(Records from a dataset)

(* ===== verification/ReadWriteSpec.v ===== *)
(** * What the file data operations do

    Every operation of ReadWrite.v works on one inode: its states are [on s a i t],
    the state [s] with the inode [i] at [a] and the super block [t]. *)
From S2P Require Import Prelude Bytes Bitmap StateMonad Disk Super Inode ReadWrite FileBlocks.

#[local] Ltac Zify.zify_post_hook ::= Z.to_euclidean_division_equations.

Definition on (s : fs) (a : Z) (i : inode) (t : super_block) : fs :=
  Fs t (<[a := i]> (inodes s)) (inode_hash_table s) (next_in s).

Section specs.
Context `{Geometry}.

Lemma on_id s a i : inodes s !! a = Some i -> on s a i (f_sb s) = s.
Proof. intros Ha. unfold on. rewrite insert_id by done. by destruct s. Qed.
Lemma on_lookup s a i t : inodes (on s a i t) !! a = Some i.
Proof. apply lookup_insert_eq. Qed.
Lemma on_on s a i t i' t' : on (on s a i t) a i' t' = on s a i' t'.
Proof. unfold on. cbn [inodes inode_hash_table next_in]. by rewrite insert_insert_eq. Qed.

Lemma on_get {B} s a i t (f : inode -> FS B) : (get_in a ≫= f) (on s a i t) = f i (on s a i t).
Proof. apply run_get_in, on_lookup. Qed.
Lemma on_upd_din {B} s a i t g (f : unit -> FS B) :
  (upd_din a g ≫= f) (on s a i t) = f tt (on s a (set_din (g (din i)) i) t).
Proof.
  unfold upd_din. rewrite (run_upd_in a i) by apply on_lookup. unfold set_inodes, on.
  cbn [f_sb inodes inode_hash_table next_in]. by rewrite insert_insert_eq.
Qed.
Lemma on_upd_din1 s a i t g : upd_din a g (on s a i t) = Ret (tt, on s a (set_din (g (din i)) i) t).
Proof.
  unfold upd_din. rewrite (run_upd_in1 a i) by apply on_lookup. unfold set_inodes, on.
  cbn [f_sb inodes inode_hash_table next_in]. by rewrite insert_insert_eq.
Qed.
Lemma on_dirty {B} s a i t (f : unit -> FS B) :
  (mark_dirty a ≫= f) (on s a i t) = f tt (on s a (set_i_flags (Z.lor (i_flags i) I_FLAGS_DIRTY) i) t).
Proof.
  unfold mark_dirty. rewrite (run_upd_in a i) by apply on_lookup. unfold set_inodes, on.
  cbn [f_sb inodes inode_hash_table next_in]. by rewrite insert_insert_eq.
Qed.
Lemma on_sb_run {A B} s a i t (m : SB A) (f : A -> FS B) x t' :
  m t = Ret (x, t') -> (on_sb m ≫= f) (on s a i t) = f x (on s a i t').
Proof. intros E. by rewrite (run_on_sb m f (on s a i t) x t'). Qed.

Lemma on_ok_data s im bm a i i' t :
  fs_ok (on s a i t) im bm -> inode_ok (dev t) i' -> i_nr i' = i_nr i -> fs_ok (on s a i' t) im bm.
Proof.
  intros Hs Hi Hnr. pose proof (fs_ok_update (on s a i t) im bm a i i' Hs (on_lookup s a i t) Hnr Hi) as Hok.
  unfold set_inodes, on in Hok. cbn [f_sb inodes inode_hash_table next_in] in Hok. by rewrite insert_insert_eq in Hok.
Qed.

Lemma on_ok_inode s im bm a i t : fs_ok (on s a i t) im bm -> inode_ok (dev t) i.
Proof. intros Hs. apply (fo_inode _ _ _ Hs a i), on_lookup. Qed.

Lemma on_ok_super s im bm a i t : fs_ok (on s a i t) im bm -> super_rep t im bm.
Proof. intros Hs. apply (fo_super _ _ _ Hs). Qed.

(** A write of a data block. *)
Lemma on_ok_write s im bm a i t b blk :
  fs_ok (on s a i t) im bm -> DATA_START <= b -> zlen blk = BLOCK_SIZE -> Forall is_byte blk ->
  fs_ok (on s a i (set_dev (write_block1 (dev t) b blk) t)) im bm.
Proof.
  intros Hs Hb Hl Hby. geo. apply (fs_ok_set_sb (on s a i t) im bm); [done| |].
  - apply super_rep_write; [by eapply on_ok_super|lia|done|done].
  - intros b' ?. cbn [set_dev dev on f_sb]. by rewrite write_block1_at, decide_False by lia.
Qed.

Lemma sb_write_run t b blk :
  0 <= b -> zlen blk = BLOCK_SIZE -> sb_write blk b 1 t = Ret (tt, set_dev (write_block1 (dev t) b blk) t).
Proof. intros. unfold sb_write. by rewrite write_blocks_one. Qed.

Lemma sb_read_run t b : 0 <= b < d_len (dev t) -> sb_read b 1 t = Ret (block_at (dev t) b, t).
Proof. intros. unfold sb_read. by rewrite read_blocks_one. Qed.

(** ** Allocation and release of blocks *)

Definition counted (n : Z) (i : inode) : inode := dirtied (fun d => set_block_count (s32 (block_count d + n)) d) i.

(** Why testfs_alloc_block refuses: the quota is used up or no block is free. *)
Definition no_room (bm : bitmap) (t : super_block) : Prop :=
  used_block_count (sb t) = max_fs_blocks (sb t) \/
  forall b, DATA_START <= b < DATA_START + BMAP_BITS -> allocated bm b.
(** The files other than [nr] are the same. *)
Definition other_files (s s' : fs) (nr : Z) : Prop :=
  forall n, 0 <= n < MAX_INODES -> n <> nr -> file_of s' n = file_of s n /\
    forall k, file_block (dev (f_sb s')) (file_of s' n) k = file_block (dev (f_sb s)) (file_of s n) k.

(** One step on the file of inode [i]; its number may become free when it is empty. *)
Lemma world_step s im bm a i i' im' bm' t' :
  world_ok s im bm -> inodes s !! a = Some i ->
  (forall n, 0 <= n < MAX_INODES -> bit im' n = false ->
     if decide (n = i_nr i) then din i' = zero_dinode else bit im n = false) ->
  fs_ok (on s a i' t') im' bm' -> i_nr i' = i_nr i ->
  file_ok (dev t') bm' (din i') -> file_step (dev (f_sb s)) bm (din i) (dev t') bm' (din i') ->
  (forall b, INODE_START <= b < DATA_START -> block_at (dev t') b = block_at (dev (f_sb s)) b) ->
  world_ok (on s a i' t') im' bm' /\ other_files s (on s a i' t') (i_nr i).
Proof.
  intros [Hs Hfiles Hfree] Ha Hbit Hs' Hnr Hf [Hnew Hsame Hal Hlen] Hb.
  pose proof (io_nr _ _ (fo_inode _ _ _ Hs _ _ Ha)) as Hr. pose proof (file_of_loaded _ _ _ _ _ Hs Ha) as Ei.
  geo. destruct (files_ok_step (dev (f_sb s)) bm (file_of s) (i_nr i) (dev t') bm' (din i') Hfiles Hr Hf) as [Hok Hoth].
  { rewrite Ei. exact Hnew. }
  { rewrite Ei. intros b Hge Hba Hnot. apply Hsame; [lia|by right|done]. }
  { rewrite Ei. exact Hal. }
  { exact Hlen. }
  assert (Hview : forall n, 0 <= n < MAX_INODES -> file_of (on s a i' t') n = upd_file (file_of s) (i_nr i) (din i') n).
  { intros n Hn. by eapply file_of_on. }
  split; [constructor|].
  - done.
  - eapply files_ok_ext; [|exact Hok]. intros n Hn. by rewrite Hview.
  - intros n Hn Hfn. specialize (Hbit n Hn Hfn). rewrite Hview by done. unfold upd_file. case_decide; [done|by apply Hfree].
  - intros n Hn Hne. rewrite Hview by done. unfold upd_file. rewrite decide_False by done. split; [done|]. by apply Hoth.
Qed.
(* ===== verification/Dir.v ===== *)
(** * Directories (fs/dir.c)

    A directory is a file whose data is a sequence of entries: the length of
    the name with its NUL, the inode number (negative: the entry is free) and
    the name.  A C string is the list of its bytes without the NUL; the name
    buffer of a [dirent] has the bytes that were read from the directory.

    [malloc_ok n] tells whether an allocation of [n] bytes succeeds.  The loops
    over a directory are bounded by the size of the directory, for every entry
    takes more than eight bytes ([dir_fuel]). *)
From S2P Require Import Prelude Bytes Bitmap StateMonad Disk Super Inode ReadWrite.

Record dirent := Dirent { d_name_len : Z; d_inode_nr : Z; d_name : list Z }.

Definition sizeof_dirent : Z := 8.
Definition sizeof_inode : Z := 104.
Definition INVALID_INODE_NR : Z := -1.

(** The C string at the start of a buffer; reading past the buffer is undefined. *)
Fixpoint cstr (buf : list Z) : res (list Z) :=
  match buf with
  | [] => Fail Undef
  | c :: buf => if c =? 0 then Ret [] else s ← cstr buf; Ret (c :: s)
  end.

(** strcmp(buf, s) == 0 *)
Definition streq (buf s : list Z) : res bool := t ← cstr buf; Ret (bool_decide (t = s)).

Definition str_dot : list Z := [46].
Definition str_dotdot : list Z := [46; 46].

Definition enc_dirent (len nr : Z) (name : list Z) : list Z := le_enc 4 len ++ le_enc 4 nr ++ name.

Section dir.
Context `{Geometry} (malloc_ok : Z -> bool).

Definition dir_type (a : Z) : FS Z := i ← get_in a; mret (testfs_inode_get_type i).
Definition dir_size (a : Z) : FS Z := i ← get_in a; mret (testfs_inode_get_size i).
(** assert(testfs_inode_get_type(dir) == I_DIR) *)
Definition assert_dir (a : Z) : FS unit := t ← dir_type a; st_assert (t =? I_DIR).
Definition get_inode (nr : Z) : FS Z := testfs_get_inode (malloc_ok sizeof_inode) nr.

(** The entry at the offset and the next offset; NULL at the end and on errors. *)
Definition testfs_next_dirent (a offset : Z) : FS (option dirent * Z) :=
  _ ← assert_dir a;
  size ← dir_size a;
  if size <=? offset then mret (None, offset)
  else
    '(ret, d) ← testfs_read_data a sizeof_dirent offset sizeof_dirent;
    if ret <? 0 then mret (None, offset)
    else if zlen d <? sizeof_dirent then lift_res (Fail Undef)
    else
      let len := get_s32 0 d in
      _ ← st_assert (0 <? len);
      if negb (malloc_ok (sizeof_dirent + len)) then mret (None, offset)
      else
        let offset := offset + sizeof_dirent in
        '(ret, name) ← testfs_read_data a len offset len;
        if ret <? 0 then mret (None, offset)
        else mret (Some (Dirent len (get_s32 4 d) name), offset + len).

(** Enough iterations for a loop over the entries of directory [a]. *)
Definition dir_fuel (a : Z) : FS nat := size ← dir_size a; mret (S (Z.to_nat size)).

Fixpoint find_dirent_loop (fuel : nat) (a nr offset : Z) : FS (option dirent) :=
  match fuel with
  | O => lift_res (Fail Diverge)
  | S fuel =>
      '(d, offset) ← testfs_next_dirent a offset;
      match d with
      | None => mret None
      | Some d => if d_inode_nr d =? nr then mret (Some d) else find_dirent_loop fuel a nr offset
      end
  end.
Definition testfs_find_dirent (a nr : Z) : FS (option dirent) :=
  _ ← assert_dir a;
  _ ← st_assert (0 <=? nr);
  fuel ← dir_fuel a;
  find_dirent_loop fuel a nr 0.

Definition testfs_write_dirent (a : Z) (name : list Z) (len nr offset : Z) : FS Z :=
  if negb (malloc_ok (sizeof_dirent + len)) then mret (- ENOMEM)
  else
    _ ← st_assert (0 <=? nr);
    if len <? zlen name + 1 then lift_res (Fail Undef)
    else
      let rest := replicate (Z.to_nat (len - (zlen name + 1))) 0 in
      testfs_write_data a (enc_dirent len nr (name ++ [0] ++ rest)) (s32 offset) (sizeof_dirent + len).

(** The search of testfs_add_dirent: [ret], [found] and [p_offset]. *)
Fixpoint add_dirent_loop (fuel : nat) (a : Z) (name : list Z) (len offset : Z) : FS (Z * bool * Z) :=
  match fuel with
  | O => lift_res (Fail Diverge)
  | S fuel =>
      '(d, next) ← testfs_next_dirent a offset;
      match d with
      | None => mret (0, false, offset)
      | Some d =>
          same ← (if 0 <=? d_inode_nr d then lift_res (streq (d_name d) name) else mret false);
          if same : bool then mret (- EEXIST, false, offset)
          else if (0 <=? d_inode_nr d) || negb (d_name_len d =? len) then add_dirent_loop fuel a name len next
          else mret (0, true, offset)
      end
  end.
Definition testfs_add_dirent (a : Z) (name : list Z) (nr : Z) : FS Z :=
  let len := zlen name + 1 in
  _ ← assert_dir a;
  fuel ← dir_fuel a;
  '(ret, found, p_offset) ← add_dirent_loop fuel a name len 0;
  if ret <? 0 then mret ret
  else
    size ← dir_size a;
    _ ← st_assert (found || (p_offset =? size));
    testfs_write_dirent a name len nr p_offset.

Fixpoint remove_allowed_loop (fuel : nat) (a offset : Z) : FS Z :=
  match fuel with
  | O => lift_res (Fail Diverge)
  | S fuel =>
      '(d, offset) ← testfs_next_dirent a offset;
      match d with
      | None => mret 0
      | Some d =>
          skip ← (if d_inode_nr d <? 0 then mret true
                  else lift_res (b ← streq (d_name d) str_dot; if b : bool then Ret true else streq (d_name d) str_dotdot));
          if skip : bool then remove_allowed_loop fuel a offset else mret (- ENOTEMPTY)
      end
  end.
Definition testfs_remove_dirent_allowed (nr : Z) : FS Z :=
  a ← get_inode nr;
  t ← dir_type a;
  ret ← (if negb (t =? I_DIR) then mret 0 else fuel ← dir_fuel a; remove_allowed_loop fuel a 0);
  _ ← testfs_put_inode a;
  mret ret.

Fixpoint remove_dirent_loop (fuel : nat) (a : Z) (name : list Z) (offset : Z) : FS Z :=
  match fuel with
  | O => lift_res (Fail Diverge)
  | S fuel =>
      '(d, next) ← testfs_next_dirent a offset;
      match d with
      | None => mret (- ENOENT)
      | Some d =>
          same ← (if d_inode_nr d <? 0 then mret false else lift_res (streq (d_name d) name));
          if negb same then remove_dirent_loop fuel a name next
          else
            let nr := d_inode_nr d in
            ret ← testfs_remove_dirent_allowed nr;
            if ret <? 0 then mret ret
            else
              ret ← testfs_write_data a (enc_dirent (d_name_len d) INVALID_INODE_NR (d_name d)) offset
                      (sizeof_dirent + d_name_len d);
              mret (if 0 <=? ret then nr else ret)
      end
  end.
Definition testfs_remove_dirent (a : Z) (name : list Z) : FS Z :=
  if bool_decide (name = str_dot) || bool_decide (name = str_dotdot) then mret (- EINVAL)
  else fuel ← dir_fuel a; remove_dirent_loop fuel a name 0.

Definition testfs_create_empty_dir (p_inode_nr cdir : Z) : FS Z :=
  _ ← assert_dir cdir;
  nr ← (i ← get_in cdir; mret (testfs_inode_get_nr i));
  ret ← testfs_add_dirent cdir str_dot nr;
  if ret <? 0 then mret ret
  else
    ret ← testfs_add_dirent cdir str_dotdot p_inode_nr;
    if ret <? 0 then _ ← testfs_remove_dirent cdir str_dot; mret ret
    else mret 0.

Fixpoint name_loop (fuel : nat) (a : Z) (name : list Z) (offset : Z) : FS Z :=
  match fuel with
  | O => lift_res (Fail Diverge)
  | S fuel =>
      '(d, offset) ← testfs_next_dirent a offset;
      match d with
      | None => mret (- ENOENT)
      | Some d =>
          same ← (if d_inode_nr d <? 0 then mret false else lift_res (streq (d_name d) name));
          if same : bool then mret (d_inode_nr d) else name_loop fuel a name offset
      end
  end.
Definition testfs_dir_name_to_inode_nr (a : Z) (name : list Z) : FS Z :=
  _ ← assert_dir a;
  fuel ← dir_fuel a;
  name_loop fuel a name 0.

(** The part of testfs_create_file_or_dir after the inode [a] has been made. *)
Definition link_new_inode (dir : option (Z * list Z)) (type a : Z) : FS Z :=
  inode_nr ← (i ← get_in a; mret (testfs_inode_get_nr i));
  ret ← (if type =? I_DIR then
           p_inode_nr ← match dir with
                        | Some (dir, _) => i ← get_in dir; mret (testfs_inode_get_nr i)
                        | None => mret inode_nr
                        end;
           testfs_create_empty_dir p_inode_nr a
         else mret 0);
  if ret <? 0 then _ ← testfs_remove_inode a; mret ret
  else
    ret ← match dir with
          | Some (dir, name) =>
              ret ← testfs_add_dirent dir name inode_nr;
              if ret <? 0 then mret ret else _ ← testfs_sync_inode dir; mret 0
          | None => mret 0
          end;
    if ret <? 0 then _ ← testfs_remove_inode a; mret ret
    else
      _ ← testfs_sync_inode a;
      _ ← testfs_put_inode a;
      mret 0.

(** The parent directory and the name in it; None makes the root directory. *)
Definition testfs_create_file_or_dir (dir : option (Z * list Z)) (type : Z) : FS Z :=
  nr ← match dir with Some (dir, name) => testfs_dir_name_to_inode_nr dir name | None => mret (-1) end;
  if 0 <=? nr then mret (- EEXIST)
  else
    r ← testfs_create_inode (malloc_ok sizeof_inode) type;
    match r with
    | inl e => mret e
    | inr a => link_new_inode dir type a
    end.

Definition testfs_make_root_dir : FS Z := testfs_create_file_or_dir None I_DIR.

(** The return value and what is printed; [fuel] bounds the depth. *)
Fixpoint testfs_pwd (fuel : nat) (a : Z) : FS (Z * list Z) :=
  match fuel with
  | O => lift_res (Fail Diverge)
  | S fuel =>
      i ← get_in a;
      let nr := testfs_inode_get_nr i in
      _ ← st_assert (0 <=? nr);
      p_inode_nr ← testfs_dir_name_to_inode_nr a str_dotdot;
      _ ← st_assert (0 <=? p_inode_nr);
      if p_inode_nr =? nr then mret (1, [47])
      else
        p ← get_inode p_inode_nr;
        d ← testfs_find_dirent p nr;
        match d with
        | None => lift_res (Fail Assert)
        | Some d =>
            '(ret, out) ← testfs_pwd fuel p;
            _ ← testfs_put_inode p;
            name ← lift_res (cstr (d_name d));
            mret (0, out ++ (if ret =? 1 then [] else [47]) ++ name)
        end
  end.

(** What is printed; [fuel] bounds the entries visited and the depth. *)
Fixpoint testfs_ls (fuel : nat) (recursive : bool) (a offset : Z) : FS (list Z) :=
  match fuel with
  | O => lift_res (Fail Diverge)
  | S fuel =>
      '(d, offset) ← testfs_next_dirent a offset;
      match d with
      | None => mret []
      | Some d =>
          if d_inode_nr d <? 0 then testfs_ls fuel recursive a offset
          else
            cin ← get_inode (d_inode_nr d);
            name ← lift_res (cstr (d_name d));
            t ← dir_type cin;
            sub ← (if recursive && (t =? I_DIR) && negb (bool_decide (name = str_dot)) &&
                       negb (bool_decide (name = str_dotdot))
                   then testfs_ls fuel recursive cin 0 else mret []);
            _ ← testfs_put_inode cin;
            rest ← testfs_ls fuel recursive a offset;
            mret (name ++ (if t =? I_DIR then [47] else []) ++ [10] ++ sub ++ rest)
      end
  end.

(** ** The commands

    A command gets its arguments (the command's name first) and the current
    directory, and returns its value, what it prints and the current directory. *)
Definition reply : Type := Z * list Z * Z.
Definition bad_args (args : list (list Z)) (n : Z) : bool := negb (zlen args =? n).
Definition arg (args : list (list Z)) (k : Z) : FS (list Z) := lift_res (deref (args !! Z.to_nat k)).

Definition cmd_ls_internal (fuel : nat) (recursive : bool) (args : list (list Z)) (cur : Z) : FS reply :=
  if bad_args args 2 then mret (- EINVAL, [], cur)
  else
    cdir ← arg args 1;
    inode_nr ← testfs_dir_name_to_inode_nr cur cdir;
    if inode_nr <? 0 then mret (inode_nr, [], cur)
    else
      a ← get_inode inode_nr;
      t ← dir_type a;
      if t =? I_DIR then
        out ← testfs_ls fuel recursive a 0;
        _ ← testfs_put_inode a;
        mret (0, out, cur)
      else mret (- ENOTDIR, [], cur).
Definition cmd_ls (fuel : nat) := cmd_ls_internal fuel false.
Definition cmd_lsr (fuel : nat) := cmd_ls_internal fuel true.

Definition cmd_cd (args : list (list Z)) (cur : Z) : FS reply :=
  if bad_args args 2 then mret (- EINVAL, [], cur)
  else
    name ← arg args 1;
    inode_nr ← testfs_dir_name_to_inode_nr cur name;
    if inode_nr <? 0 then mret (inode_nr, [], cur)
    else
      a ← get_inode inode_nr;
      t ← dir_type a;
      if negb (t =? I_DIR) then _ ← testfs_put_inode a; mret (- ENOTDIR, [], cur)
      else _ ← testfs_put_inode cur; mret (0, [], a).

Definition cmd_pwd (fuel : nat) (args : list (list Z)) (cur : Z) : FS reply :=
  if bad_args args 1 then mret (- EINVAL, [], cur)
  else '(_, out) ← testfs_pwd fuel cur; mret (0, out ++ [10], cur).

Definition cmd_create (args : list (list Z)) (cur : Z) : FS reply :=
  if bad_args args 2 then mret (- EINVAL, [], cur)
  else name ← arg args 1; ret ← testfs_create_file_or_dir (Some (cur, name)) I_FILE; mret (ret, [], cur).

Definition cmd_mkdir (args : list (list Z)) (cur : Z) : FS reply :=
  if bad_args args 2 then mret (- EINVAL, [], cur)
  else name ← arg args 1; ret ← testfs_create_file_or_dir (Some (cur, name)) I_DIR; mret (ret, [], cur).

Definition cmd_rm (args : list (list Z)) (cur : Z) : FS reply :=
  if bad_args args 2 then mret (- EINVAL, [], cur)
  else
    name ← arg args 1;
    inode_nr ← testfs_remove_dirent cur name;
    if inode_nr <? 0 then mret (inode_nr, [], cur)
    else
      a ← get_inode inode_nr;
      _ ← testfs_remove_inode a;
      _ ← testfs_sync_inode cur;
      mret (0, [], cur).

(** The number, type, size and block count cmd_stat prints. *)
Definition cmd_stat (args : list (list Z)) (cur : Z) : FS (Z * option (Z * Z * Z * Z)) :=
  if bad_args args 2 then mret (- EINVAL, None)
  else
    name ← arg args 1;
    inode_nr ← testfs_dir_name_to_inode_nr cur name;
    if inode_nr <? 0 then mret (inode_nr, None)
    else
      a ← get_inode inode_nr;
      i ← get_in a;
      _ ← testfs_put_inode a;
      mret (0, Some (testfs_inode_get_nr i, testfs_inode_get_type i, testfs_inode_get_size i,
                     testfs_inode_get_block_count i)).

End dir.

> Task goal: Copy the lines above exactly. Start with the line containing "[] => Fail Undef", end with the line containing "Definition assert_dir (a", and include both.

> Answer section:
  | [] => Fail Undef
  | c :: buf => if c =? 0 then Ret [] else s ← cstr buf; Ret (c :: s)
  end.

(** strcmp(buf, s) == 0 *)
Definition streq (buf s : list Z) : res bool := t ← cstr buf; Ret (bool_decide (t = s)).

Definition str_dot : list Z := [46].
Definition str_dotdot : list Z := [46; 46].

Definition enc_dirent (len nr : Z) (name : list Z) : list Z := le_enc 4 len ++ le_enc 4 nr ++ name.

Section dir.
Context `{Geometry} (malloc_ok : Z -> bool).

Definition dir_type (a : Z) : FS Z := i ← get_in a; mret (testfs_inode_get_type i).
Definition dir_size (a : Z) : FS Z := i ← get_in a; mret (testfs_inode_get_size i).
(** assert(testfs_inode_get_type(dir) == I_DIR) *)
Definition assert_dir (a : Z) : FS unit := t ← dir_type a; st_assert (t =? I_DIR).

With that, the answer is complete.